136    Alla luce delle suesposte considerazioni, si deve rispondere alla seconda e alla quinta questione dichiarando che l’articolo 15, paragrafo 1, della direttiva 2006/123 deve essere interpretato nel senso che esso non osta a che norme contenute in un piano regolatore di un comune vietino l’attività di vendita al dettaglio di prodotti non voluminosi in aree geografiche situate al di fuori del centro cittadino di tale comune, purché siano rispettate tutte le condizioni previste dall’articolo 15, paragrafo 3, di tale direttiva, circostanza che spetta al giudice del rinvio verificare.

 Sulla sesta questione

137    Tenuto conto delle risposte fornite alle questioni precedenti, non occorre rispondere alla sesta questione, che il giudice del rinvio ha formulato in via subordinata, per l’ipotesi in cui la direttiva 2006/123 non risultasse applicabile nell’ambito del procedimento principale.

 Sulle spese

138    Nei confronti delle parti nel procedimento principale la presente causa costituisce un incidente sollevato dinanzi al giudice nazionale, cui spetta quindi statuire sulle spese. Le spese sostenute da altri soggetti per presentare osservazioni alla Corte non possono dar luogo a rifusione.

Per questi motivi, la Corte (Grande Sezione) dichiara:

1)      L’articolo 2, paragrafo 2, lettera c), della direttiva 2006/123/CE del Parlamento europeo e del Consiglio, del 12 dicembre 2006, relativa ai servizi nel mercato interno, deve essere interpretato nel senso che quest’ultima non si applica a tasse il cui fatto generatore è legato ai diritti, in capo alle imprese autorizzate a fornire reti e servizi di comunicazione elettronica, di installare cavi per una rete pubblica di comunicazione elettronica.

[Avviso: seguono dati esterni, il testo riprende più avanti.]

(* ===== verification/FeedHistory.v ===== *)
(** * Wire ranges of the public events

    The fields of every public event of the specification fit the wire: the
    prices, quantities and ids of resting orders stay in the ranges their
    commands brought. *)
From S2P Require Import Prelude Types PriceQueues MatchingBook BookReads BookSpec MatchingEngine EngineSpec EngineWf EngineRefine EngineMatch EngineProcess EngineRefinement EngineFacts EngineTheorems LedgerSpec LedgerMatch ByteIO CommandCodec MarketDataCodec TraderBook TraderBookSpec SequenceValidator TraderBooks FeedReplay FeedPublisher FeedCommands.
From Stdlib Require Import String.

Definition fits (r : ExchangeRestingOrder) : Prop :=
  u64_ok (ero_exchange_order_id r) /\ s64_ok (ero_price r) /\ u64_ok (ero_remaining_quantity r) /\
  u64_ok (ero_account_id r) /\ u64_ok (ero_client_order_id r).
Definition all_fit (st : Spec) : Prop := forall i s, Forall fits (sp_side st i s).
Definition leg_ok (leg : TradeCounterparty) : Prop :=
  u64_ok (tcp_account_id leg) /\ u64_ok (tcp_client_order_id leg) /\ u64_ok (tcp_exchange_order_id leg) /\
  u64_ok (tcp_remaining_quantity leg).
Definition wire_ok (ev : ExchangeEvent) : Prop :=
  match ev with
  | EvOrderAccepted e => u64_ok (oa_account_id e) /\ u64_ok (oa_client_order_id e) /\ u64_ok (oa_exchange_order_id e) /\
                         u32_ok (oa_instrument_id e) /\ s64_ok (oa_price e) /\ u64_ok (oa_quantity e)
  | EvOrderRejected e => u64_ok (orj_account_id e) /\ u64_ok (orj_client_order_id e) /\ u32_ok (orj_instrument_id e)
  | EvOrderCancelled e => u64_ok (ocn_account_id e) /\ u64_ok (ocn_client_order_id e) /\ u64_ok (ocn_exchange_order_id e) /\
                          u32_ok (ocn_instrument_id e)
  | EvOrderReplaced e => u64_ok (orp_account_id e) /\ u64_ok (orp_original_client_order_id e) /\
                         u64_ok (orp_new_client_order_id e) /\ u64_ok (orp_exchange_order_id e) /\
                         u32_ok (orp_instrument_id e) /\ s64_ok (orp_new_price e) /\ u64_ok (orp_new_quantity e)
  | EvBookOrderAdded e => u64_ok (boa_exchange_order_id e) /\ u32_ok (boa_instrument_id e) /\ s64_ok (boa_price e) /\
                          u64_ok (boa_quantity e)
  | EvBookOrderReduced e => u64_ok (bor_exchange_order_id e) /\ u32_ok (bor_instrument_id e) /\ s64_ok (bor_price e) /\
                            u64_ok (bor_new_remaining_quantity e)
  | EvBookOrderRemoved e => u64_ok (bom_exchange_order_id e) /\ u32_ok (bom_instrument_id e)
  | EvTradeExecuted e => u32_ok (te_instrument_id e) /\ s64_ok (te_price e) /\ u64_ok (te_quantity e) /\
                         leg_ok (te_buyer e) /\ leg_ok (te_seller e)
  end.

(** Goals and facts that are only ranges. *)
Ltac ranges := unfold fits in *; cbn in *; unfold leg_ok in *; cbn in *; unfold u64_ok, s64_ok, u32_ok in *; cbn in *; lia.

Lemma all_fit_books st st' : sp_books st' = sp_books st -> all_fit st -> all_fit st'.
Proof. intros Hb H i s. unfold sp_side. rewrite Hb. apply H. Qed.
Lemma all_fit_set st i s l : all_fit st -> Forall fits l -> all_fit (sp_set_side st i s l).
Proof.
  intros H Hl j s'. destruct (decide (j = i /\ s' = s)) as [[-> ->]|Hne].
  - unfold sp_side. cbn. rewrite lookup_alter_eq. destruct (sp_books st !! i) as [sb|]; cbn; [by destruct s|constructor].
  - rewrite sp_side_set_other; [apply H|]. destruct (decide (j = i)); [right|left]; tauto.
Qed.
Lemma insert_fits s x l : fits x -> Forall fits l -> Forall fits (spec_insert s x l).
Proof.
  intros Hx. induction 1 as [|y l Hy Hl IH]; cbn; [by constructor|]. destruct (better_eq _ _ _); auto.
Qed.

(** ** Matching *)
Fixpoint fills_fit (rem : Quantity) (fills : list (ExchangeRestingOrder * Quantity)) : Prop :=
  match fills with
  | [] => True
  | (r, t) :: fills => fits r /\ 0 <= t <= ero_remaining_quantity r /\ t <= rem /\ fills_fit (rem - t) fills
  end.
Lemma fill_fits side price l : forall rem, Forall fits l -> u64_ok rem ->
  let '(fills, rem', l') := spec_fill side price rem l in fills_fit rem fills /\ u64_ok rem' /\ Forall fits l'.
Proof.
  unfold u64_ok. induction l as [|r l IH]; intros rem Hl Hr; cbn [spec_fill]; [done|].
  destruct (_ || _); [done|]. apply Forall_cons in Hl as [Hf Hl]. pose proof Hf as (? & ? & ? & ? & ?). unfold u64_ok in *.
  set (t := Z.min rem (ero_remaining_quantity r)). assert (0 <= t <= ero_remaining_quantity r /\ t <= rem) by (unfold t; lia).
  destruct (_ - t =? 0).
  - specialize (IH (rem - t) Hl). destruct (spec_fill _ _ _ l) as [[fills rem'] l']. destruct IH as (I1 & I2 & I3); [lia|].
    split; [|done]. cbn [fills_fit]. split_and!; [done|lia|lia|lia|done].
  - split; [cbn [fills_fit]; split_and!; (done || lia)|]. split; [lia|]. constructor; [|done]. ranges.
Qed.
Lemma fill_events_ok x cseq fills : fits x -> u32_ok (ero_instrument_id x) -> forall rem seq, u64_ok rem ->
  fills_fit rem fills -> Forall wire_ok (fill_events x cseq rem fills seq).
Proof.
  intros Hx Hi. induction fills as [|[r t] fills IH]; intros rem seq Hr Hf; [constructor|].
  cbn [fills_fit] in Hf. destruct Hf as (Hf & Ht & Htr & Hfs). cbn [fill_events]. unfold u64_ok in Hr.
  constructor; [|constructor; [|apply IH; [unfold u64_ok; lia|done]]]; [unfold trade_event; cbn; destruct (ero_side x); ranges|].
  destruct (_ =? 0); ranges.
Qed.
Definition fit_out (out : Spec * list ExchangeEvent) : Prop := all_fit out.1 /\ Forall wire_ok out.2.
Lemma meet_fits st x cseq : all_fit st -> fits x -> u32_ok (ero_instrument_id x) -> fit_out (spec_match_then_rest st x cseq).
Proof.
  intros Ha Hx Hi. unfold spec_match_then_rest, spec_match.
  pose proof (fill_fits (ero_side x) (ero_price x) (sp_side st (ero_instrument_id x) (contra_side (ero_side x)))
    (ero_remaining_quantity x) (Ha _ _) ltac:(apply Hx)) as Hfill.
  destruct (spec_fill _ _ _ _) as [[fills rem] l]. destruct Hfill as (F1 & F2 & F3).
  set (st1 := sp_set_counters _ _ _ _).
  assert (Hst1 : all_fit st1).
  { apply (all_fit_books (sp_set_side st (ero_instrument_id x) (contra_side (ero_side x)) l)); [done|]. by apply all_fit_set. }
  set (y := ero_set_remaining x rem). assert (Hy : fits y) by (unfold y; ranges).
  assert (Hrest : fit_out (spec_rest st1 y)).
  { unfold spec_rest. destruct (_ || _); [by split|]. split; cbn [fst snd].
    - apply (all_fit_books (sp_set_side st1 (ero_instrument_id y) (ero_side y)
        (spec_insert (ero_side y) y (sp_side st1 (ero_instrument_id y) (ero_side y))))); [done|].
      apply all_fit_set; [done|]. apply insert_fits; [done|apply Hst1].
    - apply list.Forall_singleton. unfold y in *. ranges. }
  destruct (spec_rest st1 y) as [st2 rested]. destruct Hrest as [H1 H2]. split; [exact H1|].
  apply Forall_app. split; [apply fill_events_ok; [done|done|apply Hx|done]|exact H2].
Qed.

(** ** Commands *)
Section Commands.
Context (st : Spec) (Ws : spec_wf st) (Ha : all_fit st) (HN : 0 <= sp_next_exchange_order_id st < two64).

Lemma reject_fits cseq a c i reason : u64_ok a -> u64_ok c -> u32_ok i -> fit_out (spec_reject st (rejected cseq a c i reason)).
Proof using Ha. intros. split; [by apply (all_fit_books st)|by apply list.Forall_singleton]. Qed.
Lemma new_order_fits cmd : command_wf (CmdNewOrder cmd) -> fit_out (spec_new_order st cmd).
Proof using Ha HN.
  intros (_ & Hac & Hcl & Hi & Hp & Hq). unfold spec_new_order.
  assert (Hrej := fun reason => reject_fits (noc_command_sequence cmd) (noc_account_id cmd) (noc_client_order_id cmd)
    (noc_instrument_id cmd) reason Hac Hcl Hi).
  destruct (negb _); [apply Hrej|]. destruct (_ <=? 0); [apply Hrej|]. destruct (_ =? 0); [apply Hrej|].
  destruct (key_live st _); [apply Hrej|]. destruct (_ && _); [apply Hrej|]. cbv zeta.
  set (x := {| ero_exchange_order_id := _ |}). set (st0 := sp_bump_seq _).
  destruct (meet_fits st0 x (noc_command_sequence cmd) (all_fit_books st st0 eq_refl Ha)) as [H1 H2]; [unfold x; ranges|done|].
  destruct (spec_match_then_rest _ _ _) as [st' evs]. split; [exact H1|]. constructor; [ranges|exact H2].
Qed.
Lemma find_fits i k r : find_order st i k = Some r -> fits r.
Proof using Ws Ha.
  intros Hf. destruct (find_order_live st Ws _ _ _ Hf) as (Hr & _). pose proof (Ha (ero_instrument_id r) (ero_side r)) as H.
  rewrite Forall_forall in H. apply H, Hr.
Qed.
Lemma drop_fits r i : all_fit (spec_drop st r i).
Proof. apply all_fit_set; [done|]. unfold drop_key. apply Forall_filter_keep, Ha. Qed.
Lemma cancel_fits cmd : command_wf (CmdCancelOrder cmd) -> fit_out (spec_cancel st cmd).
Proof.
  intros (_ & Hac & Hcl & Hi). unfold spec_cancel. destruct (negb _); [by apply reject_fits|].
  destruct (find_order _ _ _) as [r|] eqn:Hf; [|by apply reject_fits]. destruct (find_fits _ _ _ Hf) as (Hx & _).
  split; [apply (all_fit_books (spec_drop st r (coc_instrument_id cmd))); [done|apply drop_fits]|].
  constructor; [ranges|]. apply list.Forall_singleton. ranges.
Qed.
Lemma replace_fits cmd : command_wf (CmdReplaceOrder cmd) -> fit_out (spec_replace st cmd).
Proof.
  intros (_ & Hac & Hcl & Hnew & Hi & Hp & Hq). unfold spec_replace. destruct (negb _); [by apply reject_fits|].
  destruct (_ || _); [by apply reject_fits|]. destruct (find_order _ _ _) as [r|] eqn:Hf; [|by apply reject_fits].
  pose proof (find_fits _ _ _ Hf) as (Hx & Hpr & Hqr & _). destruct (_ && _).
  - split; cbn [fst snd].
    + set (l := amend_key _ _ _ _). apply (all_fit_books (sp_set_side st (roc_instrument_id cmd) (ero_side r) l)); [done|].
      apply all_fit_set; [done|]. unfold l, amend_key. apply Forall_fmap. eapply Forall_impl; [apply Ha|]. intros y Hy. cbn.
      case_decide; [|done]. ranges.
    + constructor; [ranges|]. apply list.Forall_singleton. ranges.
  - cbv zeta. set (st0 := sp_bump_prio _). set (x := {| ero_exchange_order_id := _ |}).
    destruct (meet_fits st0 x (roc_command_sequence cmd)
      (all_fit_books (spec_drop st r (roc_instrument_id cmd)) st0 eq_refl (drop_fits r _))) as [H1 H2];
      [unfold x; ranges|done|].
    destruct (spec_match_then_rest _ _ _) as [st' evs]. split; [exact H1|]. constructor; [ranges|]. constructor; [|done].
    by split.
Qed.
Lemma spec_process_fits c : command_wf c -> fit_out (spec_process st c).
Proof. destruct c; [apply new_order_fits|apply cancel_fits|apply replace_fits]. Qed.
End Commands.

(** ** The feed along a history, and through the publisher

    A history of commands keeps a fresh copy of the books a copy; the
    messages the publisher makes of its events are well formed and applied to
    the trader's books do what the specification's feed does. *)

Import OrderBook.
Local Open Scope Z_scope.
Local Open Scope list_scope.

(** ** Histories *)
Lemma run_feed cmds : forall (e : MatchingEngine MatchingBook) st M, engine_wf e -> refines e st -> run_ok st cmds ->
  Forall command_wf cmds -> feed_wf st (sp_next_exchange_order_id st) -> all_fit st -> mirrors st M ->
  0 <= sp_next_exchange_order_id st -> sp_next_exchange_order_id st + Z.of_nat (List.length cmds) < two64 ->
  let out := spec_run st cmds in
  stream_clean M out.2 /\ mirrors out.1 (feed_run M out.2) /\ Forall wire_ok out.2.
Proof.
  induction cmds as [|c cmds IH]; intros e st M W R Hok Hc Wf Hfit Hm H0 HN; [by repeat split|].
  destruct Hok as [Hok1 Hok]. apply Forall_cons in Hc as [Hc1 Hc]. cbn [List.length] in HN.
  pose proof (refines_spec_wf e st W R) as Ws.
  destruct (process_simulates e st c W R Hok1) as (e1 & _ & W1 & R1).
  destruct (spec_process_feed st M Ws Wf Hm ltac:(lia) c Hok1) as (F1 & F2 & F3 & F4).
  destruct (spec_process_fits st Ws Hfit ltac:(lia) c Hc1) as [G1 G2].
  destruct (IH e1 _ _ W1 R1 Hok Hc F3 G1 F2 ltac:(lia) ltac:(lia)) as (I1 & I2 & I3).
  cbn [spec_run]. destruct (spec_process st c) as [st1 evs1]. cbn [fst snd] in *.
  destruct (spec_run st1 cmds) as [st2 evs2]. cbn [fst snd] in *.
  split; [by apply stream_clean_app|]. split; [by rewrite feed_run_app|by apply Forall_app].
Qed.
Definition fresh_state (st : Spec) : Prop := sp_next_exchange_order_id st = 1 /\ forall i s, sp_side st i s = [].
Lemma new_fresh universe : fresh_state (sp_new universe).
Proof.
  unfold sp_new. set (st0 := {| sp_books := _ |}). assert (H0 : fresh_state st0) by by split.
  clearbody st0. revert st0 H0. induction universe as [|u universe IH]; intros st0 [Hx Hs]; [done|]. cbn [foldl]. apply IH.
  unfold sp_register. destruct (_ || _); [done|]. split; [done|]. intros i s. unfold sp_side. cbn.
  destruct (decide (u = i)) as [->|Hne]; [rewrite lookup_insert_eq; by destruct s|rewrite lookup_insert_ne by done; apply Hs].
Qed.
Lemma history_feed universe expected cmds e evs : history universe expected cmds e evs -> Forall command_wf cmds ->
  Z.of_nat (List.length cmds) < two64 - 1 ->
  stream_clean ∅ evs /\ mirrors (spec_run (sp_new universe) cmds).1 (feed_run ∅ evs) /\ Forall wire_ok evs.
Proof.
  intros Hh Hc Hn. pose proof Hh as (Hu & Hok & _). destruct (history_refines _ _ _ _ _ Hh) as (_ & _ & ->).
  destruct (new_refines (B := MatchingBook) universe expected Hu) as [W R].
  destruct (new_fresh universe) as [Hx Hs].
  apply (run_feed cmds _ _ _ W R Hok Hc); [|by intros i s; rewrite Hs|intros i s; rewrite Hs; by destruct s|lia|lia].
  split; [intros i; unfold distinct; rewrite !Hs; constructor|intros i s r; rewrite Hs; set_solver..].
Qed.

(** ** One message *)
Definition books_rep (bm : BookManager) (M : Mirror) : Prop := forall i, represents (manager_book_for bm i) (mirror_book M i).
(** What must stay zero. *)
Definition quiet (s : ReplayStats) : Prop :=
  rs_decode_failures s = 0 /\ rs_sequence_failures s = 0 /\ rs_book_errors s = 0.

Lemma new_books_rep : books_rep BookManager_new ∅.
Proof. intros i. unfold manager_book_for, mirror_book. cbn. rewrite !lookup_empty. apply new_represents. Qed.
Lemma store_rep bm M i b m : books_rep bm M -> represents b m -> books_rep (store_book bm i b) (<[i := m]> M).
Proof. intros H Hb j. rewrite manager_book_store, mirror_book_insert. case_decide; [done|apply H]. Qed.

Lemma apply_published now p ev p' m bm M stats : publish now p ev = (p', Some m) -> books_rep bm M -> feed_clean M ev ->
  quiet stats -> exists bm' stats', apply_event m bm stats = Some (bm', stats') /\ books_rep bm' (feed_apply M ev) /\ quiet stats'.
Proof.
  unfold feed_clean, feed_apply. destruct ev as [a|a|a|a|a|a|a|a]; intros Hp Hb Hc Hq; cbn in Hp; try done; injection Hp as <- <-;
    cbn [apply_event feed_op MarketData.ao_instrument_id MarketData.co_instrument_id MarketData.mo_instrument_id] in *.
  - unfold record_trade. eexists _, _. split; [done|]. split; [|done]. exact Hb.
  - destruct (add_order_refines _ _ (Hb (boa_instrument_id a)) (boa_exchange_order_id a) (boa_price a) (boa_quantity a) (boa_side a))
      as (b' & m' & He & -> & Hr). cbn. rewrite He, Hc. eexists _, _. split; [done|]. split; [by apply store_rep|done].
  - destruct (modify_order_refines _ _ (Hb (bor_instrument_id a)) (bor_exchange_order_id a) (bor_price a) (bor_new_remaining_quantity a))
      as (b' & He & Hr). cbn. rewrite He, Hc. eexists _, _. split; [done|]. split; [by apply store_rep|done].
  - destruct (cancel_order_refines _ _ (Hb (bom_instrument_id a)) (bom_exchange_order_id a)) as (b' & He & Hr).
    cbn. rewrite He, Hc. eexists _, _. split; [done|]. split; [by apply store_rep|done].
Qed.
Lemma publish_wf now p ev p' m : publish now p ev = (p', Some m) -> wire_ok ev -> u64_ok now -> u64_ok (mp_next_sequence p) ->
  MarketData.event_wf m /\ sequence_of m = mp_next_sequence p /\ mp_next_sequence p' = u64 (mp_next_sequence p + 1).
Proof.
  destruct ev; intros Hp Hw Hn Hs; cbn in Hp; try done; injection Hp as <- <-; cbn in Hw;
    (split; [split_and!; tauto|done]).
Qed.
Lemma publish_private now p ev p' : publish now p ev = (p', None) -> p' = p /\ feed_op ev = None.
Proof. destruct ev; cbn; intros H; try done; by injection H as <-. Qed.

2)      L’articolo 4, punto 1, della direttiva 2006/123 deve essere interpretato nel senso che l’attività di vendita al dettaglio di prodotti costituisce un «servizio» ai fini dell’applicazione di tale direttiva.

3)      Le disposizioni del capo III della direttiva 2006/123, relativo alla libertà di stabilimento dei prestatori, devono essere interpretate nel senso che si applicano anche a una situazione i cui elementi rilevanti si collocano tutti all’interno di un solo Stato membro.

4)      L’articolo 15, paragrafo 1, della direttiva 2006/123 deve essere interpretato nel senso che esso non osta a che norme contenute in un piano regolatore di un comune vietino l’attività di vendita al dettaglio di prodotti non voluminosi in aree geografiche situate al di fuori del centro cittadino di tale comune, purché siano rispettate tutte le condizioni previste dall’articolo 15, paragrafo 3, di tale direttiva, circostanza che spetta al giudice del rinvio verificare.

Firme


*      Lingua processuale: il neerlandese.